• **EXERCISE AIM**: Everything from the line containing "embedded function return [None]. *)" through the line containing "(** Modelled from the spec: [zx_status_t]" should be repeated exactly, and nothing else from the data.

• **EXCERPTED DATA**:
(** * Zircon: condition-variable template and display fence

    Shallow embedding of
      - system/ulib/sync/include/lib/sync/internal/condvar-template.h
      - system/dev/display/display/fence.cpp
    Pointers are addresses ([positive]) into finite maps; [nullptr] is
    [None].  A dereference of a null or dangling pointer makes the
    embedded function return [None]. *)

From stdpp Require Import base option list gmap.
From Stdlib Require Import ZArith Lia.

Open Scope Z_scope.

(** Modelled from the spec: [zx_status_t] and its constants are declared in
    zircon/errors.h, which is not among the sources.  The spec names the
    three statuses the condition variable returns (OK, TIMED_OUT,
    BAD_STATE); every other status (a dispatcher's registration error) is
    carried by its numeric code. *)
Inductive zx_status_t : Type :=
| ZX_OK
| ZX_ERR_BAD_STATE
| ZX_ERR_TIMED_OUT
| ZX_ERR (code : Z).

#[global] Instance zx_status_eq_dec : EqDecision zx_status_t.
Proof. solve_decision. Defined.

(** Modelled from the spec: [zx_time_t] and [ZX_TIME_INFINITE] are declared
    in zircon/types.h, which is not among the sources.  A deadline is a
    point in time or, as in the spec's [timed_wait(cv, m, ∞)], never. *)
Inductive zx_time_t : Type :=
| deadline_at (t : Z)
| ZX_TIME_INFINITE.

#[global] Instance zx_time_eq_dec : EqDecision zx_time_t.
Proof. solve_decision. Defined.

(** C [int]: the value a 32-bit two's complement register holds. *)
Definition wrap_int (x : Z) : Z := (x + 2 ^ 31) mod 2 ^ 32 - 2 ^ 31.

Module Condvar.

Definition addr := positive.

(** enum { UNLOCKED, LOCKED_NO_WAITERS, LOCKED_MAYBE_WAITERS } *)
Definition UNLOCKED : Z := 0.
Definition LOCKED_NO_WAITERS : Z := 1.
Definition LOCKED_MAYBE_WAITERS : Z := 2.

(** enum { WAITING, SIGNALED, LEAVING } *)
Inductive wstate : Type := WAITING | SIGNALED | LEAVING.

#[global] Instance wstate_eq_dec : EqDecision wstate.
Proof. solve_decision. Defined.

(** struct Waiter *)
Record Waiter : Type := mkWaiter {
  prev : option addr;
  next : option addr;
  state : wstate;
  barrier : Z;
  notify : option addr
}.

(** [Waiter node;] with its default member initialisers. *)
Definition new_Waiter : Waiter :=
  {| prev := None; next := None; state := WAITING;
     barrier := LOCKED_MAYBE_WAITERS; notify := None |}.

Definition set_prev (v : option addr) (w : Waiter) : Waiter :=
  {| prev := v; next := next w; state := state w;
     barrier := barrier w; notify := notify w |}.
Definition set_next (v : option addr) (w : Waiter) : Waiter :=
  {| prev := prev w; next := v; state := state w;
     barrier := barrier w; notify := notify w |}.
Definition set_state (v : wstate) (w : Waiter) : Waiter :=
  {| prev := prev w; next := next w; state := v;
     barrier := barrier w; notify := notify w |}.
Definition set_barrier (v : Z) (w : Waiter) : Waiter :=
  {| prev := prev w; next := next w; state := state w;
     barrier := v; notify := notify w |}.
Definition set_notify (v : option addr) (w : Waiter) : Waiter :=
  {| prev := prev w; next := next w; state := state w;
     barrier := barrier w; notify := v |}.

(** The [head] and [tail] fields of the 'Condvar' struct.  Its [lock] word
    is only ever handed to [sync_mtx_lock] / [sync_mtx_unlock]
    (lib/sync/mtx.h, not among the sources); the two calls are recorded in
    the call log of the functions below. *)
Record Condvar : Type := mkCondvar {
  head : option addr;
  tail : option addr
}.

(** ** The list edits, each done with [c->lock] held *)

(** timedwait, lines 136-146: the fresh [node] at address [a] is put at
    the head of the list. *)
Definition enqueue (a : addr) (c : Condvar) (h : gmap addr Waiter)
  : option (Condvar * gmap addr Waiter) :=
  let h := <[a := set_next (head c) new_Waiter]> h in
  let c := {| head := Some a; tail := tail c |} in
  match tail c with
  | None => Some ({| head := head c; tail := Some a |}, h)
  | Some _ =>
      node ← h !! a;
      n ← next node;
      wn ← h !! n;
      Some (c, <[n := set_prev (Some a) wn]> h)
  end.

• **FINISHED EXERCISE**:
    embedded function return [None]. *)

From stdpp Require Import base option list gmap.
From Stdlib Require Import ZArith Lia.

Open Scope Z_scope.

(** Modelled from the spec: [zx_status_t] and its constants are declared in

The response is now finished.